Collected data

(** * rag-demo: chunking, index construction, retrieval and conversation

    A shallow embedding of the Python sources [step2_vector_database.py]
    (class [VectorDatabase]) and [step3_qa_system.py] (class [RAGChatbot]),
    with the properties of the specification stated over it.

    Python strings are sequences of Unicode code points, so that [len],
    [strip] and [split] count and cut what Python counts and cuts.
    Exceptions are values: a computation that may raise returns a [result]. *)

From Stdlib Require Import String Ascii Bool ZArith NArith QArith Lia List
  Permutation.
Import ListNotations.
Close Scope Q_scope.
Open Scope nat_scope.

Set Implicit Arguments.

(** ** Python values *)

Module Py.

(** A character is a code point; a [str] is a list of them. *)
Definition char := N.
Definition str := list char.

(** ASCII literals, for readable examples. *)
Definition lit (s : string) : str :=
  map N_of_ascii (list_ascii_of_string s).

Definition NL : char := 10%N.
Definition HASH : char := 35%N.

(** [str.isspace] on one code point (CPython's [Py_UNICODE_ISSPACE]). *)
Definition isspace (c : char) : bool :=
  ((9 <=? c) && (c <=? 13) || (28 <=? c) && (c <=? 32)
   || (c =? 133) || (c =? 160) || (c =? 5760)
   || (8192 <=? c) && (c <=? 8202)
   || (c =? 8232) || (c =? 8233) || (c =? 8239) || (c =? 8287)
   || (c =? 12288))%N.

(** [s.lstrip()], [s.rstrip()], [s.strip()]. *)
Fixpoint lstrip (s : str) : str :=
  match s with
  | c :: t => if isspace c then lstrip t else s
  | [] => []
  end.

Definition rstrip (s : str) : str := rev (lstrip (rev s)).

Definition strip (s : str) : str := rstrip (lstrip s).

(** [s.lstrip(c)] for a one-character argument. *)
Fixpoint lstrip_char (c : char) (s : str) : str :=
  match s with
  | x :: t => if (x =? c)%N then lstrip_char c t else s
  | [] => []
  end.

(** [s.startswith(c)] for a one-character argument. *)
Definition startswith_char (c : char) (s : str) : bool :=
  match s with
  | x :: _ => (x =? c)%N
  | [] => false
  end.

(** [s.split(sep)] for a one-character separator: never the empty list. *)
Fixpoint split (sep : char) (s : str) : list str :=
  match s with
  | [] => [[]]
  | c :: t =>
      if (c =? sep)%N then [] :: split sep t
      else match split sep t with
           | h :: r => (c :: h) :: r
           | [] => [[c]]
           end
  end.

(** [sep.join(parts)]. *)
Fixpoint join (sep : str) (parts : list str) : str :=
  match parts with
  | [] => []
  | [x] => x
  | x :: r => x ++ sep ++ join sep r
  end.

(** Truthiness of a sequence: [if xs:]. *)
Definition truthy {A} (xs : list A) : bool :=
  match xs with [] => false | _ :: _ => true end.

(** An exception: its class name and [str(e)]. *)
Record exn := { exn_class : string; exn_msg : str }.

Inductive result (A : Type) : Type :=
| Ok (a : A)
| Raise (e : exn).
Arguments Ok {A} a.
Arguments Raise {A} e.

Definition bind {A B} (r : result A) (k : A -> result B) : result B :=
  match r with
  | Ok a => k a
  | Raise e => Raise e
  end.

Definition is_raise {A} (r : result A) : bool :=
  match r with Ok _ => false | Raise _ => true end.

(** A [for] loop whose body may raise. *)
Fixpoint foldM {A S} (body : S -> A -> result S) (xs : list A) (s : S)
  : result S :=
  match xs with
  | [] => Ok s
  | x :: r => bind (body s x) (foldM body r)
  end.

Definition IndexError : exn :=
  {| exn_class := "IndexError"; exn_msg := lit "list index out of range" |}.
Definition ValueError (msg : string) : exn :=
  {| exn_class := "ValueError"; exn_msg := lit msg |}.
Definition AssertionError : exn :=
  {| exn_class := "AssertionError"; exn_msg := [] |}.

(** [xs[0]]. *)
Definition head {A} (xs : list A) : result A :=
  match xs with
  | x :: _ => Ok x
  | [] => Raise IndexError
  end.

(** [xs[i]] for a Python integer [i]: negative indices count from the end. *)
Definition index {A} (xs : list A) (i : Z) : result A :=
  let n := Z.of_nat (length xs) in
  let j := if (i <? 0)%Z then (n + i)%Z else i in
  if ((0 <=? j) && (j <? n))%Z
  then match nth_error xs (Z.to_nat j) with
       | Some x => Ok x
       | None => Raise IndexError
       end
  else Raise IndexError.

(** [min(xs)] on integers that are counts. *)
Definition min (xs : list nat) : result nat :=
  match xs with
  | x :: r => Ok (fold_left Nat.min r x)
  | [] => Raise (ValueError "min() arg is an empty sequence")
  end.

(** [xs[-n:]] for a positive [n]. *)
Definition last_n {A} (n : nat) (xs : list A) : list A :=
  skipn (length xs - n) xs.

End Py.

Import Py.

Notation "x <- c ;; k" := (bind c (fun x => k))
  (at level 61, c at next level, right associativity).

Notation "' pat <- c ;; k" := (bind c (fun x => match x with pat => k end))
  (at level 61, pat pattern, c at next level, right associativity).

(** Mapping over a result. *)
Notation "f <$$> r" := (bind r (fun x => Ok (f x)))
  (at level 61, right associativity).

(** ** The chunker: [VectorDatabase.process_md_content] *)

Module Chunker.

(** An entry of [raw_sections]. *)
Record section := {
  sec_text : str;
  sec_title : str;
  sec_level : nat
}.

(** The [metadata] dictionary of a returned document. *)
Record metadata := {
  file_path : str;
  section_title : str;
  combined_section_titles : str;
  section_level : nat;
  sections_count : nat;
  char_count : nat
}.

(** A returned document. *)
Record doc := {
  text : str;
  source : str;
  title : str;
  combined_titles : str;
  level : nat;
  meta : metadata
}.

(** The locals of the first loop. *)
Record scan := {
  raw_sections : list section;
  current_section : list str;
  current_title : str;
  scan_level : nat
}.

(** [if current_section and current_title: ... raw_sections.append(...)]:
    the sections so far, after the pending one, if any, is saved. *)
Definition save_pending (st : scan) : list section :=
  if truthy (current_section st) && truthy (current_title st) then
    let content := strip (join [NL] (current_section st)) in
    if truthy content then
      raw_sections st ++
        [{| sec_text := content;
            sec_title := current_title st;
            sec_level := scan_level st |}]
    else raw_sections st
  else raw_sections st.

Definition is_heading (line : str) : bool :=
  startswith_char HASH (strip line).

(** The body of [for line in lines]. *)
Definition scan_line (st : scan) (line : str) : scan :=
  let line_stripped := strip line in
  if startswith_char HASH line_stripped then
    {| raw_sections := save_pending st;
       current_section := [line];
       current_title := line_stripped;
       scan_level :=
         length line_stripped - length (lstrip_char HASH line_stripped) |}
  else
    {| raw_sections := raw_sections st;
       current_section := current_section st ++ [line];
       current_title := current_title st;
       scan_level := scan_level st |}.

Definition scan_init : scan :=
  {| raw_sections := []; current_section := [];
     current_title := []; scan_level := 0 |}.

(** The first half of the function, from the lines on. *)
Definition sections_of_lines (lines : list str) : list section :=
  save_pending (fold_left scan_line lines scan_init).

Definition split_sections (md_text : str) : list section :=
  sections_of_lines (split NL md_text).

(** The locals of the second loop. *)
Record merge := {
  documents : list doc;
  current_chunk : str;
  current_titles : list str;
  current_levels : list nat
}.

Definition SEP : str := [NL; NL].
Definition BAR : str := lit " | ".

(** The dictionary built when a chunk is closed. *)
Definition make_doc (fp : str) (st : merge) : result doc :=
  main_title <- head (current_titles st) ;;
  let combined :=
    if 1 <? length (current_titles st)
    then join BAR (current_titles st) else main_title in
  lv <- Py.min (current_levels st) ;;
  Ok {| text := current_chunk st;
        source := lit "markdown";
        title := main_title;
        combined_titles := combined;
        level := lv;
        meta := {| file_path := fp;
                   section_title := main_title;
                   combined_section_titles := combined;
                   section_level := lv;
                   sections_count := length (current_titles st);
                   char_count := length (current_chunk st) |} |}.

Definition restart (docs : list doc) (s : section) : merge :=
  {| documents := docs;
     current_chunk := sec_text s;
     current_titles := [sec_title s];
     current_levels := [sec_level s] |}.

(** The body of [for i, section in enumerate(raw_sections)]. *)
Definition merge_section (fp : str) (min_chunk_size : Z)
  (st : merge) (s : section) : result merge :=
  if negb (truthy (current_chunk st)) then Ok (restart (documents st) s)
  else
    let potential_chunk := current_chunk st ++ SEP ++ sec_text s in
    if (min_chunk_size <=? Z.of_nat (length (current_chunk st)))%Z
       || (min_chunk_size * 2 <? Z.of_nat (length potential_chunk))%Z
    then
      d <- make_doc fp st ;;
      Ok (restart (documents st ++ [d]) s)
    else
      Ok {| documents := documents st;
            current_chunk := potential_chunk;
            current_titles := current_titles st ++ [sec_title s];
            current_levels := current_levels st ++ [sec_level s] |}.

Definition merge_init : merge :=
  {| documents := []; current_chunk := [];
     current_titles := []; current_levels := [] |}.

(** [if current_chunk: ... documents.append(doc)] and [return documents]. *)
Definition flush (fp : str) (st : merge) : result (list doc) :=
  if truthy (current_chunk st) then
    d <- make_doc fp st ;; Ok (documents st ++ [d])
  else Ok (documents st).

(** The second half of the function, from [raw_sections] on. *)
Definition merge_sections (fp : str) (min_chunk_size : Z)
  (raw : list section) : result (list doc) :=
  if negb (truthy raw) then Ok []
  else
    st <- foldM (merge_section fp min_chunk_size) raw merge_init ;;
    flush fp st.

Definition chunks_of_lines (lines : list str) (fp : str)
  (min_chunk_size : Z) : result (list doc) :=
  merge_sections fp min_chunk_size (sections_of_lines lines).

Definition process_md_content (md_text : str) (fp : str)
  (min_chunk_size : Z) : result (list doc) :=
  chunks_of_lines (split NL md_text) fp min_chunk_size.

(** The default [min_chunk_size]. *)
Definition default_min_chunk_size : Z := 2000.

End Chunker.

(** Sample inputs. *)
Module Samples.

(** ["# A\nfoo\n# B\nbar"]. *)
Definition two_sections : str :=
  lit "# A" ++ [NL] ++ lit "foo" ++ [NL] ++ lit "# B" ++ [NL] ++ lit "bar".

(** ["#\n#\n#"]: three sections of one character each. *)
Definition three_hashes : str := [HASH; NL; HASH; NL; HASH].

(** ["intro\n# A\nfoo"]: one line before the first heading. *)
Definition with_preamble : str :=
  lit "intro" ++ [NL] ++ lit "# A" ++ [NL] ++ lit "foo".

End Samples.

(** ** What the chunker computes, group by group

    [doc_of_group] follows the specification's words: the document of a run of
    consecutive sections that were merged into one chunk. The theorems below
    compare it with what the two loops of the source build. *)

Module ChunkerSpec.
Import Chunker.

Definition min_level (g : list section) : nat :=
  match map sec_level g with
  | x :: r => fold_left Nat.min r x
  | [] => 0
  end.

Definition doc_of_group (fp : str) (g : list section) : doc :=
  let main_title := hd [] (map sec_title g) in
  let combined :=
    if 1 <? length g then join BAR (map sec_title g) else main_title in
  let body := join SEP (map sec_text g) in
  {| text := body;
     source := lit "markdown";
     title := main_title;
     combined_titles := combined;
     level := min_level g;
     meta := {| file_path := fp;
                section_title := main_title;
                combined_section_titles := combined;
                section_level := min_level g;
                sections_count := length g;
                char_count := length body |} |}.

Definition total_char_count (docs : list doc) : nat :=
  list_sum (map (fun d => char_count (meta d)) docs).

Definition total_section_length (ss : list section) : nat :=
  list_sum (map (fun s => length (sec_text s)) ss).

Definition nonempty_text (s : section) : Prop := sec_text s <> [].

(** The loop invariant of the merge: the sections consumed so far are the
    closed groups followed by the open one, which the three accumulators
    describe. *)
Definition grouped (fp : str) (seen : list section) (st : merge) : Prop :=
  exists gs c,
    seen = concat gs ++ c /\
    Forall (fun g => g <> []) gs /\
    documents st = map (doc_of_group fp) gs /\
    current_chunk st = join SEP (map sec_text c) /\
    current_titles st = map sec_title c /\
    current_levels st = map sec_level c.

(** Two scanner states that have seen no heading yet differ only in the
    lines they hold, which are never saved. *)
Definition untitled (st1 st2 : scan) : Prop :=
  st1 = st2 \/
  (raw_sections st1 = raw_sections st2 /\
   current_title st1 = [] /\ current_title st2 = [] /\
   scan_level st1 = scan_level st2).

End ChunkerSpec.

(** ** Numbers and the vector index (external collaborators)

    Embeddings are vectors of floating-point numbers. Nothing below depends
    on their arithmetic, so the scalars are a parameter: what [faiss] needs of
    them is collected in a class, and the dimension bookkeeping, which is
    what the code relies on, is modelled exactly. *)

Class Scalar (F : Type) := {
  fzero : F;
  fadd : F -> F -> F;
  fmul : F -> F -> F;
  fltb : F -> F -> bool;
  (** the distance reported for a missing neighbour *)
  fpad : F;
  (** [faiss.normalize_L2] on one row *)
  normalize_L2 : list F -> list F;
  normalize_L2_length : forall v, length (normalize_L2 v) = length v
}.

(** What the chatbot needs of an index: [index.search(x, k)], which returns
    the matrices of distances and of labels, one row per query row. *)
Class VectorIndex (I F : Type) := {
  search : I -> list (list F) -> Z -> result (list (list F) * list (list Z))
}.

*Problem statement*: Search the records line by line for the word "Type" and copy every line where it appears.

*Reply to the exercise*:
Inductive result (A : Type) : Type :=
Class Scalar (F : Type) := {
Class VectorIndex (I F : Type) := {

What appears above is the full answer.